Não vou falar da música em termos técnicos, da letra, do instrumental e do videoclip. Isso já foi debatido - gostei particularmente desta análise, toca em todos os pontos essenciais.

Vamos falar, sim, de distinguir entre o artista e a música.

A música fala de um gajo que é violento, ciumento, obsessivo e cuja namorada o está a trair com o melhor amigo dele. Pega numa arma e despeja todas as razões para justificar matar quer a namorada, quer o melhor amigo, naquele estado de emocional de engano e muita revolta. No fim do vídeo, é só um pesadelo, mas a traição confirma-se para o espectador.

Sonhar ou fantasiar e a realidade são coisas diferentes. Na realidade, se calhar o gajo desmanchava-se a chorar quando soubesse que a traição era verdadeira e mudava de país só para fugir do coração destroçado. Ou então o gajo tinha propensão para violência e o sonho cumpria-se. Nunca saberemos.

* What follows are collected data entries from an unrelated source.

(** * ce-drivers: container-engine drivers (docker, podman) and their loader

    A shallow embedding of the Go sources

      - [plug-ins/docker/docker.go]  (module [Docker]),
      - [plug-ins/podman/podman.go]  (module [Podman]),
      - the command that loads a driver and exercises it (module [Cmd]),

    together with the properties proved about them.  Engine client
    libraries, the Go runtime (clock, tickers, channels, pipes) and the plugin
    loader are the environment: their replies are inputs of the model. *)

From Stdlib Require Import ZArith List String Bool Lia.
Import ListNotations.

Local Open Scope string_scope.
Local Open Scope Z_scope.

(* ===================================================================== *)
(** * The part of the Go runtime the drivers rely on *)
(* ===================================================================== *)

Module Go.

(** Go [error] values.  Sentinels are constructors of their own, so that the
    source's [err == io.EOF] is decidable equality. *)
Inductive error : Type :=
| io_EOF
| context_DeadlineExceeded
| context_Canceled
| JSONError (code : Z) (message : string)   (* *jsonmessage.JSONError *)
| errorString (s : string)                  (* any other error, by message *)
| wrapError (prefix : string) (e : error).  (* fmt.Errorf("prefix: %w", e) *)

Definition error_eq_dec : forall a b : error, {a = b} + {a <> b}.
Proof. decide equality; first [apply string_dec | apply Z.eq_dec]. Defined.
(** * clorm: the typed fact store and its indexed query engine

    A shallow embedding of [clorm/orm.py]: field definitions, predicate
    classes and their instances (facts), the comparator algebra with its
    simplification pass, placeholders, the sorted multimap index, the fact
    map of one predicate class and the [_Select] query over it.

    Python objects are modelled as records, dictionaries whose iteration
    order is observed as association lists, the other dictionaries as
    [gmap]s, and raised exceptions as the [Raise] branch of [result]. *)

From Stdlib Require Import ZArith.
From stdpp Require Import base option list sorting gmap strings.

Local Open Scope string_scope.
Local Open Scope list_scope.
Local Open Scope Z_scope.

(** ** Exceptions *)

Inductive exn : Type :=
| ValueError (msg : string)
| TypeError (msg : string)
| KeyError (msg : string)
| IndexError (msg : string)
| AttributeError (msg : string).

Inductive result (A : Type) : Type :=
| Ok (a : A)
| Raise (e : exn).
Arguments Ok {A} a.
Arguments Raise {A} e.

Global Instance result_ret : MRet result := λ A a, Ok a.

Global Instance result_bind : MBind result := λ A B k r,
  match r with
  | Ok a => k a
  | Raise e => Raise e
  end.

Definition is_ok {A : Type} (r : result A) : bool :=
  match r with Ok _ => true | Raise _ => false end.

(** ** Python values stored in fields and bound to placeholders *)

Inductive value : Type :=
| VNone
| VInt (n : Z)
| VStr (s : string).

Global Instance value_eq_dec : EqDecision value.
Proof. solve_decision. Defined.

Global Instance value_countable : Countable value.
Proof.
  refine (inj_countable'
    (λ v, match v with
          | VNone => inl ()
          | VInt n => inr (inl n)
          | VStr s => inr (inr s)
          end)
    (λ x, match x with
          | inl _ => VNone
          | inr (inl n) => VInt n
          | inr (inr s) => VStr s
          end) _).
  by intros [].
Defined.

(** Truth value of an object, as tested by [if v:] and [not v]. *)
Definition truthy (v : value) : bool :=
  match v with
  | VNone => false
  | VInt n => negb (n =? 0)
  | VStr s => negb (String.eqb s EmptyString)
  end.

(** The six functions of the [operator] module used as comparison
    operators. *)
Inductive compop : Type := op_eq | op_ne | op_lt | op_le | op_gt | op_ge.

Global Instance compop_eq_dec : EqDecision compop.
Proof. solve_decision. Defined.

(** Lexicographic order on strings, by character code. *)
Fixpoint str_ltb (s t : string) : bool :=
  match s, t with
  | EmptyString, EmptyString => false
  | EmptyString, String _ _ => true
  | String _ _, EmptyString => false
  | String a s', String b t' =>
      let x := Ascii.nat_of_ascii a in
      let y := Ascii.nat_of_ascii b in
      if (x <? y)%nat then true
      else if (y <? x)%nat then false
      else str_ltb s' t'
  end.

(** [v < w]: defined between two integers and between two strings, a
    [TypeError] otherwise. *)
Definition py_lt (v w : value) : result bool :=
  match v, w with
  | VInt a, VInt b => Ok (a <? b)
  | VStr s, VStr t => Ok (str_ltb s t)
  | _, _ => Raise (TypeError "'<' not supported between instances")
  end.

Definition py_eq (v w : value) : bool := bool_decide (v = w).

Definition apply_compop (op : compop) (v w : value) : result bool :=
  match op with
  | op_eq => Ok (py_eq v w)
  | op_ne => Ok (negb (py_eq v w))
  | op_lt => py_lt v w
  | op_gt => py_lt w v
  | op_le =>
      match v, w with
      | VInt a, VInt b => Ok (a <=? b)
      | VStr s, VStr t => Ok (negb (str_ltb t s))
      | _, _ => Raise (TypeError "'<=' not supported between instances")
      end
  | op_ge =>
      match v, w with
      | VInt a, VInt b => Ok (b <=? a)
      | VStr s, VStr t => Ok (negb (str_ltb s t))
      | _, _ => Raise (TypeError "'>=' not supported between instances")
      end
  end.

(** ** Solver symbols ([clingo.Symbol]) *)

(** A function symbol carries its sign: [positive] is false for a
    classically negated symbol such as [-p(1)]. *)
Inductive symbol : Type :=
| Number (n : Z)
| String_ (s : string)
| Function (name : string) (arguments : list symbol) (positive : bool)
| Infimum
| Supremum.

Inductive SymbolType : Type :=
  ST_Number | ST_String | ST_Function | ST_Infimum | ST_Supremum.

Global Instance SymbolType_eq_dec : EqDecision SymbolType.
Proof. solve_decision. Defined.

Definition symbol_type (t : symbol) : SymbolType :=
  match t with
  | Number _ => ST_Number
  | String_ _ => ST_String
  | Function _ _ _ => ST_Function
  | Infimum => ST_Infimum
  | Supremum => ST_Supremum
  end.

Definition symbol_name (t : symbol) : string :=
  match t with Function n _ _ => n | _ => EmptyString end.

Definition symbol_arguments (t : symbol) : list symbol :=
  match t with Function _ a _ => a | _ => [] end.

Definition symbol_positive (t : symbol) : bool :=
  match t with Function _ _ p => p | _ => true end.

(** The symbol with the sign removed. *)
Definition positive_form (t : symbol) : symbol :=
  match t with Function n a _ => Function n a true | _ => t end.

(** The symbol constructors check the Python type of their argument;
    [clingo.Function] is always called without its [positive] argument,
    which defaults to [True]. *)
Definition clingo_Number (v : value) : result symbol :=
  match v with
  | VInt n => Ok (Number n)
  | _ => Raise (TypeError "an integer is required")
  end.

Definition clingo_String (v : value) : result symbol :=
  match v with
  | VStr s => Ok (String_ s)
  | _ => Raise (TypeError "a string is required")
  end.

Definition clingo_Function (v : value) (args : list symbol) : result symbol :=
  match v with
  | VStr s => Ok (Function s args true)
  | _ => Raise (TypeError "a string is required")
  end.

(** ** Conversions between symbols and Python values *)

Definition integer_cltopy (term : symbol) : result value :=
  match term with
  | Number n => Ok (VInt n)
  | _ => Raise (TypeError "Object {0} is not a Number term")
  end.

Definition string_cltopy (term : symbol) : result value :=
  match term with
  | String_ s => Ok (VStr s)
  | _ => Raise (TypeError "Object {0} is not a String term")
  end.

Definition constant_cltopy (term : symbol) : result value :=
  match term with
  | Function name args _ =>
      if String.eqb name EmptyString || negb (length args =? 0)%nat
      then Raise (TypeError "Object {0} is not a Simple term")
      else Ok (VStr name)
  | _ => Raise (TypeError "Object {0} is not a Simple term")
  end.

Definition integer_pytocl (v : value) : result symbol := clingo_Number v.
Definition string_pytocl (v : value) : result symbol := clingo_String v.
Definition constant_pytocl (v : value) : result symbol := clingo_Function v [].

Definition integer_unifies (term : symbol) : bool :=
  if decide (symbol_type term ≠ ST_Number) then false else true.

Definition string_unifies (term : symbol) : bool :=
  if decide (symbol_type term ≠ ST_String) then false else true.

Definition constant_unifies (term : symbol) : bool :=
  if decide (symbol_type term ≠ ST_Function) then false
  else if String.eqb (symbol_name term) EmptyString
          || negb (length (symbol_arguments term) =? 0)%nat then false
  else true.

(** ** Field definitions

    Every field definition offers [pytocl], [cltopy], [unifies] and
    [default] (here [field_default]); the record is that interface. *)

Record field_defn : Type := mk_field_defn {
  pytocl : value → result symbol;
  cltopy : symbol → result value;
  unifies : symbol → bool;
  field_default : value
}.

(** [SimpleField.__init__] with its methods; [outfunc] and [infunc] are
    optional and [default] is [None] unless given. *)
Definition SimpleField
    (inner_cltopy : symbol → result value)
    (inner_pytocl : value → result symbol)
    (unifies_ : symbol → bool)
    (outfunc infunc : option (value → result value))
    (default_ : value) : field_defn :=
  {| pytocl := λ v,
       match infunc with
       | Some f => w ← f v ; inner_pytocl w
       | None => inner_pytocl v
       end;
     cltopy := λ s,
       match outfunc with
       | Some f => w ← inner_cltopy s ; f w
       | None => inner_cltopy s
       end;
     unifies := unifies_;
     field_default := default_ |}.

Definition IntegerField (outfunc infunc : option (value → result value))
    (default_ : value) : field_defn :=
  SimpleField integer_cltopy integer_pytocl integer_unifies
              outfunc infunc default_.

Definition StringField (outfunc infunc : option (value → result value))
    (default_ : value) : field_defn :=
  SimpleField string_cltopy string_pytocl string_unifies
              outfunc infunc default_.

Definition ConstantField (outfunc infunc : option (value → result value))
    (default_ : value) : field_defn :=
  SimpleField constant_cltopy constant_pytocl constant_unifies
              outfunc infunc default_.

(** ** Predicate classes, field accessors and facts *)

(** [NonLogicalSymbol.MetaData]: the predicate name and the ordered
    dictionary of field definitions. *)
Record MetaData : Type := mk_MetaData {
  meta_name : string;
  field_defns : list (string * field_defn)
}.

Definition field_names (md : MetaData) : list string :=
  (field_defns md).*1.

Definition arity (md : MetaData) : nat := length (field_names md).

Definition is_tuple (md : MetaData) : bool := String.eqb (meta_name md) EmptyString.

(** A class made by the metaclass. [cls_id] stands for the identity of the
    class object, [cls_name] for its [__name__]. *)
Record predicate_cls : Type := mk_predicate_cls {
  cls_id : nat;
  cls_name : string;
  meta : MetaData
}.

(** A field accessor. The metaclass makes one accessor per class and
    field, so the identity of an accessor is the pair of its parent class
    and its index; equality of records stands for [is]. *)
Record _Field : Type := mk_Field {
  _field_name : string;
  _field_index : nat;
  _parent_cls : nat;
  _no_setter : bool
}.

Global Instance Field_eq_dec : EqDecision _Field.
Proof. solve_decision. Defined.

(** The accessors the metaclass builds: [_Field(field_name, idx,
    field_defn)], hence [no_setter=True], followed by [set_parent(cls)]. *)
Definition _field_accessors (c : predicate_cls) : list _Field :=
  imap (λ idx fd, mk_Field fd.1 idx (cls_id c) true) (field_defns (meta c)).

(** An instance of a predicate class. *)
Record NonLogicalSymbol : Type := mk_NonLogicalSymbol {
  cls : predicate_cls;
  _symbol : option symbol;
  _field_values : gmap string value
}.

Definition set_field_value (self : NonLogicalSymbol) (k : string) (v : value)
    : NonLogicalSymbol :=
  {| cls := cls self;
     _symbol := _symbol self;
     _field_values := <[k := v]> (_field_values self) |}.
Lemma unpack2_Ok (pieces : list string) (start end_ : Z) :
  unpack2 pieces = Ok (start, end_) ->
  exists p1 p2, pieces = [p1; p2] /\ int p1 = Ok start /\ int p2 = Ok end_.
Proof.
  destruct pieces as [|p1 [|p2 [|p3 pieces]]]; simpl; try discriminate.
  - destruct (int p1); discriminate.
  - destruct (int p1) as [z1|] eqn:H1; [|discriminate].
    destruct (int p2) as [z2|] eqn:H2; [|discriminate].
    intros [= <- <-]. eauto.
  - destruct (int p1); [|discriminate].
    destruct (int p2); [|discriminate].
    destruct (int p3); discriminate.
Qed.

(** X11: the parsing never yields a negative port: a minus sign cannot reach
    [int], because the dash is the range separator.  And the port list it
    yields is empty only for a range, one whose end is below its start. *)
Theorem parse_ports_never_negative (arg : string) (input : list Z) :
  parse_ports arg = Ok input ->
  Forall (fun p => 0 <= p) input /\
  (input = [] -> contains "-" arg = true).
Proof.
  unfold parse_ports. destruct (contains "-" arg) eqn:Hdash.
  - destruct (unpack2 (split "-" arg)) as [[start end_]|e] eqn:Hunpack;
      [|discriminate].
    intros [= <-]. split; [|reflexivity].
    apply unpack2_Ok in Hunpack as (p1 & p2 & Hsplit & Hstart & _).
    assert (Hp1 : p1 ∈ split "-" arg) by (rewrite Hsplit; left).
    apply split_pieces in Hp1 as [Hno _].
    pose proof (int_nonneg p1 start Hno Hstart) as Hnonneg.
    unfold range. apply Forall_seqZ. lia.
  - intros Hints. apply ints_Forall2 in Hints. split.
    + apply Forall_forall. intros z Hz.
      apply list_elem_of_lookup in Hz as [i Hz].
      destruct (Forall2_lookup_r _ _ _ _ _ Hints Hz) as (p & Hp & Hint).
      apply (int_nonneg p z); [|assumption].
      apply list_elem_of_lookup_2, (split_pieces "," arg) in Hp as [_ Hsub].
      destruct (contains "-" p) eqn:Hpdash; [|reflexivity].
      rewrite (Hsub "-"%char Hpdash) in Hdash. discriminate Hdash.
    + intros ->. apply Forall2_nil_inv_r in Hints.
      destruct (split_nonempty "," arg Hints).
Qed.
(** * FileTransferClient: a model of src/filetransferclient.py

    The client speaks a small binary protocol over TCP: a 5-byte request
    header ([struct.pack('!BI', command, length)]), 4-byte big-endian
    integers for sizes and offsets, and one-byte booleans.  Files are moved in
    byte ranges, one connection and one thread per range.

    The development follows the source top-down:
    - [struct]: the [struct] formats the client uses;
    - [Planner]: the range arithmetic of the two [for i in range(chunk_count)]
      loops;
    - [Py]: exceptions, and a state-and-exception monad over a world made of
      a file system, scripted peers, sockets, open files and an event log;
    - [Client]: the methods of [FileTransferClient];
    - the theorems. *)

From Stdlib Require Import ZArith List Strings.String Strings.Ascii Strings.Byte Lia.
From stdpp Require Import base option list gmap strings pretty.
From Equations Require Import Equations.
From Equations.Prop Require Import Logic.

Local Open Scope Z_scope.

(** Python [bytes] *)
Abbreviation bytes := (list byte).

(** ** Exceptions

    Every exception the client can meet is a subclass of [Exception]; the
    argument is the text [str(e)] prints.  The texts of the exceptions that
    the library raises (struct, socket, io, os, the UTF-8 codec) are
    CPython's on Linux. *)
Inductive exn : Type :=
| ConnectionError (msg : string)
| FileExistsError (msg : string)
| FileNotFoundError (msg : string)
| IsADirectoryError (msg : string)
| NotADirectoryError (msg : string)
| OSError (msg : string)
| StructError (msg : string)
| UnicodeDecodeError (msg : string)
| UnsupportedOperation (msg : string)
| ValueError (msg : string)
| ZeroDivisionError (msg : string).

Definition str (e : exn) : string :=
  match e with
  | ConnectionError m | FileExistsError m | FileNotFoundError m
  | IsADirectoryError m | NotADirectoryError m | OSError m | StructError m
  | UnicodeDecodeError m | UnsupportedOperation m | ValueError m
  | ZeroDivisionError m => m
  end.

(** The outcome of a call: a value, or an exception on its way up. *)
Inductive result (A : Type) : Type :=
| Ok (a : A)
| Raise (e : exn).
Arguments Ok {A} a.
Arguments Raise {A} e.

(** ** The [struct] formats of the wire protocol

    ['!'] is network byte order with standard sizes and no padding:
    ['B'] one unsigned byte, ['I'] four bytes unsigned big-endian, ['?'] one
    byte, read back as [True] when it is not zero. *)
Module struct.

Definition byte_of_Z (z : Z) : byte :=
  default "000"%byte (Byte.of_N (Z.to_N (Z.land z 255))).

Definition Z_of_byte (b : byte) : Z := Z.of_N (Byte.to_N b).

Definition uint32_max : Z := 4294967295.

(** [struct.pack('!I', v)] *)
Definition pack_I (v : Z) : result bytes :=
  if bool_decide (0 <= v <= uint32_max) then
    Ok [byte_of_Z (Z.shiftr v 24); byte_of_Z (Z.shiftr v 16);
        byte_of_Z (Z.shiftr v 8); byte_of_Z v]
  else Raise (StructError "argument out of range").

(** [struct.pack('!B', v)] *)
Definition pack_B (v : Z) : result bytes :=
  if bool_decide (0 <= v <= 255) then Ok [byte_of_Z v]
  else Raise (StructError "ubyte format requires 0 <= number <= 255").

(** [struct.pack('!BI', command, data_length)]: the fields are checked and
    laid out left to right. *)
Definition pack_BI (command data_length : Z) : result bytes :=
  match pack_B command with
  | Raise e => Raise e
  | Ok c =>
      match pack_I data_length with
      | Raise e => Raise e
      | Ok l => Ok (c ++ l)
      end
  end.

Definition be32 (b3 b2 b1 b0 : byte) : Z :=
  Z.lor (Z.shiftl (Z_of_byte b3) 24)
    (Z.lor (Z.shiftl (Z_of_byte b2) 16)
       (Z.lor (Z.shiftl (Z_of_byte b1) 8) (Z_of_byte b0))).

(** [struct.unpack('!I', buf)[0]] *)
Definition unpack_I (buf : bytes) : result Z :=
  match buf with
  | [b3; b2; b1; b0] => Ok (be32 b3 b2 b1 b0)
  | _ => Raise (StructError "unpack requires a buffer of 4 bytes")
  end.

(** [struct.unpack('!?', buf)[0]] *)
Definition unpack_bool (buf : bytes) : result bool :=
  match buf with
  | [b] => Ok (negb (Z_of_byte b =? 0))
  | _ => Raise (StructError "unpack requires a buffer of 1 bytes")
  end.

(** [struct.unpack('!?I', buf)] *)
Definition unpack_boolI (buf : bytes) : result (bool * Z) :=
  match buf with
  | [f; b3; b2; b1; b0] => Ok (negb (Z_of_byte f =? 0), be32 b3 b2 b1 b0)
  | _ => Raise (StructError "unpack requires a buffer of 5 bytes")
  end.

(** [struct.unpack('!BI', buf)]: how the peer reads the request header. *)
Definition unpack_BI (buf : bytes) : result (Z * Z) :=
  match buf with
  | [c; b3; b2; b1; b0] => Ok (Z_of_byte c, be32 b3 b2 b1 b0)
  | _ => Raise (StructError "unpack requires a buffer of 5 bytes")
  end.

End struct.

(** ** The chunk ranges

    Lines 107-111 of [upload_file] and 159-169 of [download_file] are the
    same arithmetic: [chunk_size = file_size // chunk_count], and for each
    [i] of [range(chunk_count)] an inclusive range of offsets. *)
Module Planner.

(** [a // b] *)
Definition floordiv (a b : Z) : result Z :=
  if bool_decide (b = 0) then
    Raise (ZeroDivisionError "integer division or modulo by zero")
  else Ok (a / b).

(** The body of the loop: [start_byte] and [end_byte] of chunk [i]. *)
Definition chunk_range (file_size chunk_count chunk_size i : Z) : Z * Z :=
  let start_byte := i * chunk_size in
  let end_byte :=
    if bool_decide (i = chunk_count - 1) then file_size - 1
    else start_byte + chunk_size - 1 in
  (start_byte, end_byte).

(** [range(n)] *)
Definition range (n : Z) : list Z := seqZ 0 n.

(** The ranges in the order the loop computes them. *)
Definition ranges (file_size chunk_count : Z) : list (Z * Z) :=
  let chunk_size := file_size / chunk_count in
  chunk_range file_size chunk_count chunk_size <$> range chunk_count.

(** The offsets an inclusive range holds. *)
Definition covers (r : Z * Z) (x : Z) : Prop := r.1 <= x <= r.2.

End Planner.

(** ** The world the client runs in *)
Module Py.

(** *** Files

    The file system maps a path, as the string the program passes, to a
    directory or to the bytes of a regular file. *)
Inductive node : Type :=
| Dir
| File (content : bytes).

Inductive mode : Type :=
| RB      (* 'rb'  *)
| RplusB  (* 'r+b' *)
| WB.     (* 'wb'  *)

(** A file object: what it was opened on and how, and its position. *)
Record fobj : Type := Fobj { fpath : string; fmode : mode; fpos : nat }.

(** *** Peers and sockets

    What the server does on one connection is scripted in advance.
    [refuses]: [connect] raises this.  [outcomes]: the fate of the
    successive [sendall] calls, [Some e] for one that raises [e]; calls past
    the end of the list go through.  [inbox]: what the successive [recv]
    calls find; a [Data b p] holds the bytes [b :: p] (never none), a
    [Fault e] makes [recv] raise [e] (a timeout, a reset), and an exhausted
    inbox is a stream the peer has closed. *)
Inductive delivery : Type :=
| Data (b : byte) (p : bytes)
| Fault (e : exn).
(** Cluster mates answer the scan of the alternatives table alike. *)
Lemma alias_scan_mates a b items alts :
  disjoint_clusters p → a ∈ cluster_for p b →
  alias_scan p a items alts = alias_scan p b items alts.
Proof.
  intros Hdisj Hab. induction items as [|[s lst] rest IH]; simpl; [done|].
  assert (a ∈ cluster_for p s ↔ b ∈ cluster_for p s) as Hiff.
  { split; intros H.
    - apply cluster_for_sym in H; [|done].
      rewrite (cluster_for_eq _ _ Hdisj Hab) in H. by apply cluster_for_sym.
    - apply cluster_for_sym in H; [|done].
      rewrite <- (cluster_for_eq _ _ Hdisj Hab) in H. by apply cluster_for_sym. }
  destruct (decide (a ∈ cluster_for p s)) as [Ha|Ha].
  - rewrite !bool_decide_true by tauto. done.
  - rewrite !bool_decide_false by tauto. done.
Qed.

End PolicyMore.

(** X1. [cluster_for symbol] always contains [symbol]: it is the set of the
    first declared cluster that contains the symbol, and the singleton of
    the symbol when no declared cluster does. *)
Theorem cluster_for_first_match (p : ReplacementPolicy.t) (symbol : string) :
  symbol ∈ ReplacementPolicy.cluster_for p symbol
  ∧ (Forall (λ c, symbol ∉ c) (ReplacementPolicy.prohibited_equivalents p) →
     ReplacementPolicy.cluster_for p symbol = {[ symbol ]})
  ∧ (∀ pre c post,
       ReplacementPolicy.prohibited_equivalents p = pre ++ c :: post →
       Forall (λ c', symbol ∉ c') pre → symbol ∈ c →
       ReplacementPolicy.cluster_for p symbol = list_to_set c).
Proof.
  split_and!.
  - apply cluster_for_self.
  - intros Hnone. unfold ReplacementPolicy.cluster_for.
    destruct (ReplacementPolicy.cluster_scan _ _) as [c|] eqn:E; [|done].
    apply cluster_scan_Some in E as (pre & post & Hc & Hin & _).
    rewrite Hc in Hnone. by apply Forall_app in Hnone as [_ [? _]%Forall_cons_1].
  - intros pre c post Hc Hpre Hin. unfold ReplacementPolicy.cluster_for.
    by rewrite (cluster_scan_first _ _ _ _ _ Hc Hpre Hin).
Qed.




(** X4. With disjoint clusters, two symbols of one cluster that have no
    list of their own (or an empty one) get the same safe alternatives. *)
Theorem cluster_mates_share_alternatives (p : ReplacementPolicy.t) (a b : string) :
  disjoint_clusters p →
  a ∈ ReplacementPolicy.cluster_for p b →
  default [] (ReplacementPolicy.dict_get (ReplacementPolicy.recommended_alternatives p) a)
    = [] →
  default [] (ReplacementPolicy.dict_get (ReplacementPolicy.recommended_alternatives p) b)
    = [] →
  ReplacementPolicy.safe_alternatives p a = ReplacementPolicy.safe_alternatives p b.
Proof.
  intros Hdisj Hab Ha Hb. unfold ReplacementPolicy.safe_alternatives.
  rewrite Ha, Hb. rewrite !bool_decide_true by done.
  rewrite (cluster_for_eq p a b Hdisj Hab).
  by rewrite (alias_scan_mates p a b _ _ Hdisj Hab).
Qed.

(** X4 on a policy whose one cluster has a list for SPY only: IVV and VOO
    inherit the same alternatives. *)
Lemma cluster_mates_share_alternatives_example :
  ReplacementPolicy.safe_alternatives
    (ReplacementPolicy.mk [["SPY"; "IVV"; "VOO"]] [("SPY", ["VTI"; "IVV"])]) "IVV"
  = ReplacementPolicy.safe_alternatives
      (ReplacementPolicy.mk [["SPY"; "IVV"; "VOO"]] [("SPY", ["VTI"; "IVV"])]) "VOO".
Proof.
  apply cluster_mates_share_alternatives.
  - intros i j c1 c2 x Hi Hj _ _.
    destruct i as [|i]; [|done]. by destruct j as [|j].
  - vm_compute. reflexivity.
  - reflexivity.
  - reflexivity.
Defined.

(** ** The wash-sale test and the replacement search *)

Section ScansMore.
Import WashSaleNavigator.

Lemma window_scan_flag p symbol sale_date buys :
  (window_scan (ReplacementPolicy.cluster_for p symbol) sale_date buys).1 = true
  ↔ Exists (in_window p symbol sale_date) buys.
Proof.
  destruct (window_scan_cases p symbol sale_date buys)
    as [(pre & rb & post & -> & _ & Hrb & ->)|[Hnone ->]]; simpl.
  - split; [|done]. intros _. apply Exists_app. right. by apply Exists_cons_hd.
  - split; [done|]. intros Hex. apply Exists_exists in Hex as (rb & Hin & Hrb).
    rewrite Forall_forall in Hnone. by destruct (Hnone rb Hin).
Qed.

Lemma window_scan_flag_eq p symbol sale_date buys buys' :
  (Exists (in_window p symbol sale_date) buys
   ↔ Exists (in_window p symbol sale_date) buys') →
  (window_scan (ReplacementPolicy.cluster_for p symbol) sale_date buys).1
  = (window_scan (ReplacementPolicy.cluster_for p symbol) sale_date buys').1.
Proof.
  intros Hiff. rewrite <- !window_scan_flag in Hiff.
  destruct (window_scan _ _ buys).1, (window_scan _ _ buys').1; try done.
  - by destruct (proj1 Hiff eq_refl).
  - by destruct (proj2 Hiff eq_refl).
Qed.

End ScansMore.

(** X5. The verdict of [_is_blocked] depends on the recent buys as a set:
    for a concatenation it is the disjunction of the verdicts of the two
    parts, and it is the same for every reordering of the list (only the
    reported reason depends on the order). The reason is empty exactly when
    the verdict is negative. *)
Theorem is_blocked_any_buy (self : WashSaleNavigator.t) (symbol : string)
    (sale_date : Py.date) :
  (∀ buys1 buys2,
     (WashSaleNavigator._is_blocked self symbol sale_date (buys1 ++ buys2)).1
     = (WashSaleNavigator._is_blocked self symbol sale_date buys1).1
       || (WashSaleNavigator._is_blocked self symbol sale_date buys2).1)
  ∧ (∀ buys buys',
       buys ≡ₚ buys' →
       (WashSaleNavigator._is_blocked self symbol sale_date buys).1
       = (WashSaleNavigator._is_blocked self symbol sale_date buys').1)
  ∧ (∀ buys,
       (WashSaleNavigator._is_blocked self symbol sale_date buys).1 = false
       ↔ (WashSaleNavigator._is_blocked self symbol sale_date buys).2 = "").
Proof.
  unfold WashSaleNavigator._is_blocked. split_and!.
  - intros buys1 buys2.
    apply eq_true_iff_eq. rewrite orb_true_iff, !window_scan_flag.
    apply Exists_app.
  - intros buys buys' Hperm. apply window_scan_flag_eq. by rewrite Hperm.
  - intros buys.
    destruct (window_scan_cases (WashSaleNavigator.policy self) symbol sale_date buys)
      as [(pre & rb & post & _ & _ & _ & ->)|[_ ->]]; simpl; by split.
Qed.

Não me parece que o Valete esteja a recomendar este tipo de comportamento. Apenas bebe nos factos reais - mulheres que são vítimas de violência doméstica, já conta com 19 mulheres mortas em Portugal só este ano - e escreveu uma história da perspectiva do agressor. A história é violenta, cheia de preconceito, cheia de misoginia e desejo de matar? É. Mas é, unicamente, uma história. Cabe à sociedade - justiça, educação, associações, etc - fazer cumprir a lei e educar. São duas coisas totalmente distintas.

Ele tem um outro som, Mulheres da Minha Vida, em que conta a história de um homem que é pai e marido, perdeu o emprego nos tempos da crise e, com o passar do tempo, a filha e a mulher perderam todo o amor e respeito por ele. Ele sentia-se como falhado e um estorvo e, no fim da música, suicidou-se. Se fizesse um videoclip (como fez com o BFF), teria muito mais impacto e chamava mais atenção.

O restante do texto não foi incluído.